▶ _What to work on_: What lines in the entries hold the string "exfalso"? List them.

▶ _Available records_:
Lemma pass_inv_end h k st :
  (0 < n)%nat → k `div` 2 = Z.of_nat h → (0 < h)%nat → sa_inv_end h st →
  ∃ st', pass n k st = Some st' ∧ sa_inv_end (h + h) st'.
Proof.
  intros Hn Hk Hh. destruct st as [sfx ind]. intros [(Hidx & Hlen & Hs & Hord) Hend].
  simpl in Hidx, Hlen, Hs, Hord, Hend.
  destruct (pass_spec n k sfx ind) as (ind' & -> & Hlen'); [done|done|done|lia|].
  eexists. split; [done|]. split; [split; [|split; [|split]]|]; simpl.
  - apply indexes_sorted. unfold indexes. by rewrite assign_next_index, rerank_index.
  - done.
  - apply sorted_sorted.
  - eapply ordered_Permutation; [symmetry; apply sorted_Permutation|].
    by apply assign_next_ordered.
  - eapply ordered_end_Permutation; [symmetry; apply sorted_Permutation|].
    by apply assign_next_ordered_end.
Qed.

Lemma while_k_inv_end fuel h st :
  (0 < h)%nat → sa_inv_end h st → (n ≤ h * 2 ^ fuel)%nat →
  ∃ st' h', while_k fuel n (Z.of_nat (2 * h)) st = Some st'
    ∧ sa_inv_end h' st' ∧ (n ≤ h')%nat.
Proof.
  revert h st. induction fuel as [|fuel IH]; intros h st Hh Hinv Hfuel.
  - rewrite while_k_0. simpl in Hfuel.
    rewrite bool_decide_eq_false_2 by lia. exists st, h. split; [done|].
    split; [done|lia].
  - rewrite while_k_S.
    case_bool_decide as Hlt; [|exists st, h; split; [done|]; split; [done|lia]].
    destruct (pass_inv_end h (Z.of_nat (2 * h)) st) as (st1 & -> & Hinv1); [lia| |done|done|].
    { rewrite Nat2Z.inj_mul. rewrite Z.mul_comm. apply Z.div_mul. done. }
    simpl.
    replace (Z.of_nat (h + (h + 0)) * 2) with (Z.of_nat (2 * (h + h))) by lia.
    apply IH; [lia|done|]. rewrite Nat.pow_succ_r' in Hfuel. lia.
Qed.

Hypothesis Hchars : Forall (λ c, (96 < c)%nat) T.

Lemma initial_ordered_end : ordered_end T 2 (initial_suffix T <$> seq 0 n).
Proof.
  intros x y Hx Hy.
  apply list_elem_of_fmap in Hx as (i & -> & Hi), Hy as (j & -> & Hj).
  apply elem_of_seq in Hi, Hj. simpl. rewrite !Nat2Z.id.
  destruct (lookup_lt_is_Some_2 T i) as [ci Hci]; [lia|].
  destruct (lookup_lt_is_Some_2 T j) as [cj Hcj]; [lia|].
  intros (d & Hd & Hag & Hid & [c Hjd]).
  destruct d as [|d]; [rewrite Nat.add_0_r in Hid; congruence|].
  assert (d = 0%nat) as -> by lia.
  pose proof (Hag 0%nat ltac:(lia)) as H0. rewrite !Nat.add_0_r, Hci, Hcj in H0.
  injection H0 as ->.
  unfold key_lt, initial_suffix, get_rank, ord. simpl. rewrite Hci, Hcj. simpl.
  right. split; [done|].
  apply lookup_ge_None in Hid. pose proof (lookup_lt_Some _ _ _ Hjd).
  rewrite bool_decide_eq_false_2 by lia. rewrite bool_decide_eq_true_2 by lia.
  rewrite Hjd. simpl.
  rewrite Forall_forall in Hchars.
  pose proof (Hchars c (list_elem_of_lookup_2 _ _ _ Hjd)). simpl in *. lia.
Qed.

Lemma suffix_array_inv_end :
  ∃ sfx ind h, suffix_array T = Some (index <$> sfx)
    ∧ sa_inv_end h (sfx, ind) ∧ (n ≤ h)%nat.
Proof.
  unfold suffix_array. rewrite initial_spec. simpl.
  destruct (while_k_inv_end n 2
              (sorted (initial_suffix T <$> seq 0 n), replicate n 0))
    as ([sfx ind] & h & E & Hinv & Hh).
  - lia.
  - split; [split; [|split; [|split]]|]; simpl.
    + apply indexes_sorted, initial_indexes.
    + apply length_replicate.
    + apply sorted_sorted.
    + eapply ordered_Permutation; [symmetry; apply sorted_Permutation|].
      apply initial_ordered.
    + eapply ordered_end_Permutation; [symmetry; apply sorted_Permutation|].
      apply initial_ordered_end.
  - pose proof (Nat.pow_gt_lin_r 2 n). lia.
  - change (Z.of_nat (2 * 2)) with 4 in E. rewrite E. simpl. by exists sfx, ind, h.
Qed.

Lemma suffix_array_sorted_end :
  ∃ sa, suffix_array T = Some sa ∧ sa ≡ₚ seqZ 0 (Z.of_nat n)
    ∧ ∀ a b i j, (a < b)%nat → sa !! a = Some i → sa !! b = Some j →
        lex_lt (drop (Z.to_nat i) T) (drop (Z.to_nat j) T).
Proof.
  destruct suffix_array_inv_end
    as (sfx & ind & h & E & [(Hidx & _ & Hsorted & Hord) Hend] & Hh).
  simpl in *. exists (index <$> sfx). split; [done|]. split; [done|].
  intros a b i j Hab Hi Hj. rewrite list_lookup_fmap in Hi, Hj.
  destruct (sfx !! a) as [x|] eqn:Hx; [|done].
  destruct (sfx !! b) as [y|] eqn:Hy; [|done]. simplify_eq/=.
  pose proof (indexes_range _ _ _ _ Hidx Hx) as Hrx.
  pose proof (indexes_range _ _ _ _ Hidx Hy) as Hry.
  assert (x ∈ sfx) as Hxin by (by eapply list_elem_of_lookup_2).
  assert (y ∈ sfx) as Hyin by (by eapply list_elem_of_lookup_2).
  pose proof (sorted_lookup sfx a b x y Hsorted ltac:(lia) Hx Hy) as Hle.
  apply key_le_spec in Hle.
  destruct (compare_suffixes h (Z.to_nat (index x)) (Z.to_nat (index y)))
    as [H|[H|[H|[H|H]]]].
  - by eapply below_lex_lt.
  - by eapply ends_before_lex_lt.
  - exfalso. apply agree_same in H; [|lia..].
    assert (a = b); [|lia]. apply (indexes_inj _ _ a b x y Hidx Hx Hy). lia.
  - exfalso. pose proof (Hend y x Hyin Hxin H). unfold key_lt, same_key in *. lia.
  - exfalso. destruct (Hord y x Hyin Hxin) as [_ Hbe'].
    specialize (Hbe' H). unfold key_lt, same_key in *. lia.
Qed.

End text_order.

(** ** Texts without a sentinel *)

(** X17. On a text whose characters all have code points above 96, the
    lower-case letters [get_rank] is made for, [suffix_array] returns the
    suffix array without any sentinel: the positions of the text in
    increasing lexicographic order of their suffixes. *)
Theorem suffix_array_lowercase (T : str) :
  Forall (λ c, (96 < c)%nat) T →
  ∃ sa, SA.suffix_array T = Some sa
    ∧ sa ≡ₚ seqZ 0 (Z.of_nat (length T))
    ∧ ∀ a b i j, (a < b)%nat → sa !! a = Some i → sa !! b = Some j →
        lex_lt (drop (Z.to_nat i) T) (drop (Z.to_nat j) T).
Proof. apply suffix_array_sorted_end. Qed.

Lemma suffix_array_lowercase_witness :
  ∃ sa, SA.suffix_array (py "banana") = Some sa
    ∧ sa ≡ₚ seqZ 0 (Z.of_nat (length (py "banana")))
    ∧ ∀ a b i j, (a < b)%nat → sa !! a = Some i → sa !! b = Some j →
        lex_lt (drop (Z.to_nat i) (py "banana")) (drop (Z.to_nat j) (py "banana")).
Proof.
  apply (suffix_array_lowercase (py "banana")). repeat constructor; vm_compute; lia.
Defined.

(** ** The tables of the FM-index, entry by entry *)

Lemma py_get_is_Some {A} (l : list A) (i : Z) : is_Some (py_get l i) ↔ py_index (length l) i.
Proof.
  unfold py_get, py_index. repeat case_bool_decide.
  - rewrite lookup_lt_is_Some. lia.
  - rewrite lookup_lt_is_Some. lia.
  - split; [by intros [? ?]|lia].
Qed.

Lemma py_get_None {A} (l : list A) (i : Z) : py_get l i = None ↔ ¬ py_index (length l) i.
Proof. rewrite <- py_get_is_Some, eq_None_not_Some. done. Qed.

(** A loop raises as soon as its body does. *)
Lemma for_each_raises {A St} (body : A → St → option St) (xs : list A) (st : St) (x : A) :
  x ∈ xs → (∀ st, body x st = None) → for_each body xs st = None.
Proof.
  intros Hx Hbody. revert st. induction xs as [|y xs IH]; intros st.
  - by apply elem_of_nil in Hx.
  - simpl. apply elem_of_cons in Hx as [<-|Hx]; [by rewrite Hbody|].
    destruct (body y st); simpl; [by apply IH|done].
Qed.

Section sampled.
Import FM.
Context (sa : list Z) (k : Z).

Lemma psa_step_raises idx psa :
  k = 0 ∨ ¬ py_index (length sa) idx → psa_step sa k idx psa = None.
Proof.
  intros H. unfold psa_step. destruct (py_get sa idx) as [v|] eqn:E; simpl.
  - destruct H as [->|H]; [done|]. exfalso. apply H, py_get_is_Some. by rewrite E.
  - done.
Qed.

▶ _Output of the exercise_:
  - exfalso. apply agree_same in H; [|lia..].
  - exfalso. pose proof (Hend y x Hyin Hxin H). unfold key_lt, same_key in *. lia.
  - exfalso. destruct (Hord y x Hyin Hxin) as [_ Hbe'].
  - destruct H as [->|H]; [done|]. exfalso. apply H, py_get_is_Some. by rewrite E.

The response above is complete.